Burning Bridges: Millennials Giving Up the Credit Card

October 31, 2024 by
Burning Bridges: Millennials Giving Up the Credit Card

Credit card companies may be burning bridges with the millennial generation, according to a recently-released report from ID Analytics. The report discovered that for an average of 60 percent of millennials, those who are turned down for a credit card won’t apply again for at least a period of 12 months, and in some cases, it can go even longer.

The reasons are fairly standard—usually millennials applying for credit are turned down because of either low or no credit scores—though many of these millennials have current jobs and thus have income to repay a credit card with. This alone doesn’t mean so much, as it’s all fairly standard, but credit card companies may be doing themselves more harm than good.

A study from Bankrate.com notes that 63 percent of millennials already don’t have a credit card, and perhaps even worse, the ID Analytics study finds that they’re actually applying for credit at much higher rates than either of the two generations before them.

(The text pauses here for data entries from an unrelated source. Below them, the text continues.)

(** The message expired: its sequence is consumed. *)
Lemma wp_chainExpired fuel now bo n c c1 (g : G) first current fromGap m given (Q : option error -> broker G -> Prop) : chainNext fuel now bo ->
  bok n c g -> Z.of_nat (S fuel) <= n -> copies (c_mstore c) -> c_mstore c !! current = Some m -> m_Sequence m = through c (m_Origin m) + 1 ->
  given current \/ buffered (c_reorder c) (m_Origin m) (m_Sequence m) = Some current ->
  bok n c1 g -> entered fromGap (m_Origin m) (m_Sequence m) c c1 -> (size (default ∅ (c_reorder c1 !! m_Origin m)) < S fuel)%nat ->
  (forall err c' g', bok (n - Z.of_nat (S fuel)) c' g' -> chained given m c err c' -> Q err (mkBroker c' g' bo)) ->
  wp (inCache (gmodify (fun c => c <| c_receivedThrough :=
        <[m_Origin m := Z.max (default 0 (c_receivedThrough c !! m_Origin m)) (m_Sequence m)]> (c_receivedThrough c) |>)) ;;;
      c <- inCache gget ;;
      match c_reorder c !! m_Origin m with
      | Some _ =>
        inCache (unbufferIf current m) ;;;
        n <- inCache (gapsLen (m_Origin m)) ;;
        if bool_decide (n = 0) then inCache (closeGap (m_Origin m) (m_Topic m)) ;;; gret None else
        o <- inCache (bufferedAt (m_Origin m) (u64 (m_Sequence m + 1))) ;;
        match o with None => gret None | Some next => acceptChain fuel first next true now end
      | None => gret None
      end) (mkBroker c1 g bo) Q.
Proof.
  intros IH B Hn Hc Hm Es Hg B1 E Hf HQ. pose proof (u64_seq _ _ _ _ _ B Hm Es) as Hpos.
  assert (Hstop : forall c' g', bok n c' g' -> advanced (m_Origin m) (m_Sequence m) c c' -> Q None (mkBroker c' g' bo)).
  { intros c' g' B' A. apply HQ; [eapply bok_weaken; [|exact B']; lia|by eapply chained_stop]. }
  destruct (agree_lookup _ _ _ _ _ (en_view _ _ _ _ _ E) Hm) as (m1 & Hm1 & E1).
  wp_step. apply wp_inCache, wp_modify. set (c2 := c1 <| c_receivedThrough := _ |>). wp_step. apply wp_inCache, wp_get.
  assert (Hth2 : forall o', through c2 o' = if decide (o' = m_Origin m) then m_Sequence m else through c1 o').
  { intros o'. unfold through, c2. cbn. destruct (decide (o' = m_Origin m)) as [->|Hne]; [|by rewrite lookup_insert_ne]. rewrite lookup_insert_eq.
    change (default 0 (Some ?x)) with x. fold (through c1 (m_Origin m)). rewrite (en_through _ _ _ _ _ E). lia. }
  assert (A2 : advanced (m_Origin m) (m_Sequence m) c1 c2) by by split.
  assert (B2 : bok n c2 g).
  { pose proof (bo_gaps _ _ _ B1). eapply bok_cache; [exact B1|by eapply (kept_ok c1); [|apply B1]|done|done|done|].
    apply (seqs_sub c1); [done|by eauto| |apply B1]. intros o' t Ht. change (c_receivedThrough c2) with (<[m_Origin m := Z.max (default 0 (c_receivedThrough c1 !! m_Origin m)) (m_Sequence m)]> (c_receivedThrough c1)) in Ht.
    apply lookup_insert_Some in Ht as [[_ <-]|[_ Ht]]; [left|by right]. fold (through c1 (m_Origin m)). pose proof (through_range _ _ _ (m_Origin m) B1). lia. }
  change (c_reorder c2) with (c_reorder c1). destruct (c_reorder c1 !! m_Origin m) as [gaps|] eqn:Hgaps.
  2: { apply wp_ret. apply Hstop; [done|by eapply entered_advanced]. }
  cbn in Hf. wp_step. apply wp_inCache.
  assert (Hm12 : mview m1 = mview m) by done. assert (Hcp2 : copies (c_mstore c2)) by (eapply copies_view; [apply (en_view _ _ _ _ _ E)|done]).
  assert (Eun : unbufferIf current m = unbufferIf current m1) by (unfold unbufferIf; assert (m_Origin m1 = m_Origin m) as -> by congruence; by assert (m_Sequence m1 = m_Sequence m) as -> by congruence).
  rewrite Eun. eapply (wp_unbufferIf n c2 g current m1); [exact B2|exact Hcp2|exact Hm1|]. intros c3 B3 P3.
  assert (Eo1 : m_Origin m1 = m_Origin m) by congruence. assert (Eq1 : m_Sequence m1 = m_Sequence m) by congruence. rewrite Eo1, Eq1 in P3.
  pose proof (pp_core _ _ _ _ _ P3) as C3. unfold core in C3. pose proof (pp_hist _ _ _ _ _ P3) as H3. unfold hist in H3.
  assert (A3 : advanced (m_Origin m) (m_Sequence m) c c3).
  { eapply entered_advanced; [exact E|]. split.
    - assert (c_maxBytes c3 = c_maxBytes c2) as -> by congruence. done.
    - apply P3.
    - intros o'. rewrite <- Hth2. unfold through. by assert (c_receivedThrough c3 = c_receivedThrough c2) as -> by congruence.
    - intros o' s' Hne. by rewrite (popped_buffered _ _ _ _ _ _ _ P3), decide_False.
    - intros r Hr. by rewrite (popped_buffered _ _ _ _ _ _ _ P3), decide_True in Hr. }
  assert (Hg3 : default ∅ (c_reorder c3 !! m_Origin m) = delete (m_Sequence m) gaps).
  { rewrite (pp_gaps _ _ _ _ _ P3), decide_True by done. change (c_reorder c2) with (c_reorder c1). by rewrite Hgaps. }
  wp_step. apply wp_inCache. unfold gapsLen. wp_step. apply wp_get. apply wp_ret.
  destruct (bool_decide_reflect (mlen (default ∅ (c_reorder c3 !! m_Origin m)) = 0)) as [Hz|Hz].
  - assert (He : default ∅ (c_reorder c3 !! m_Origin m) = ∅) by (apply map_size_empty_inv; unfold mlen in Hz; lia).
    wp_step. apply wp_inCache. eapply wp_closeGap; [exact B3|exact He|]. intros c4 B4 S4 C4 H4 _ Hb4 _. apply wp_ret. apply Hstop; [done|].
    eapply level_advanced; [exact A3|]. unfold core in C4. unfold hist in H4. split; [congruence|by rewrite S4| |done].
    intros o'. unfold through. by assert (c_receivedThrough c4 = c_receivedThrough c3) as -> by congruence.
  - wp_step. apply wp_inCache. unfold bufferedAt. wp_step. apply wp_get. apply wp_ret.
    change (c_reorder c3 !! m_Origin m ≫= (.!! u64 (m_Sequence m + 1))) with (buffered (c_reorder c3) (m_Origin m) (u64 (m_Sequence m + 1))).
    destruct (buffered (c_reorder c3) (m_Origin m) (u64 (m_Sequence m + 1))) as [next|] eqn:Hnext; [|by apply wp_ret, Hstop].
    destruct (next_msg _ _ _ _ _ _ B3 Hpos Hnext) as (E64 & m' & Hm' & Eo' & Es'). rewrite E64 in Hnext.
    eapply (IH n c3 g first next true m' given); [exact B3|lia|eapply copies_view; [apply P3|done]|exact Hm'| | | |].
    + split; [|intros _; right; split; [done|by rewrite Eo', Es']]. rewrite Eo', Es', (ad_through _ _ _ _ A3), decide_True by done. lia.
    + unfold chainMeasure. rewrite Eo', Es'. rewrite buffered_gaps in Hnext. pose proof (size_delete_some _ _ _ Hnext) as Hsz.
      rewrite Hg3 in Hsz at 1. pose proof (size_delete_le gaps (m_Sequence m)). lia.
    + right. by rewrite Eo', Es'.
    + intros err c' g' B' Hch. apply HQ; [eapply bok_weaken; [|exact B']; lia|]. eapply chained_next; [exact A3|exact Es|exact Hm|exact Hg|exact Eo'|exact Es'|exact Hch].
Qed.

ID Analytics vice president of credit risk solutions Patrick Reemts commented “Without a complete picture of millennials’ credit, many financial services companies are turning away good consumers, and the bad news for financial institutions is that only 10 percent of millennials will reapply to the same lender once they have been declined.”

Here’s where the biggest problem kicks in; Reemts describes the conditions credit card companies are facing right now, and a simple extrapolation shows where this will end up. In 10 to 20 years, when millennials are top of the food chain in terms of disposable income, where will the credit card companies be? With payment methods on the rise, and reasons to have a credit card for anything other than a semi-permanent emergency loan vector on the decline, credit card companies may find themselves looking at greatly diminished business going forward.

While no one’s suggesting credit card companies take on a lot of sub-standard business—a lot of the 2008 financial crunch was caused by sub-prime mortgage lending—having a better understanding of millennial finances and opening up some lesser-risk lines of credit may be a smart idea. Failing to do so now may turn off an entire generation, and that’s a development card issuers may not be able to survive.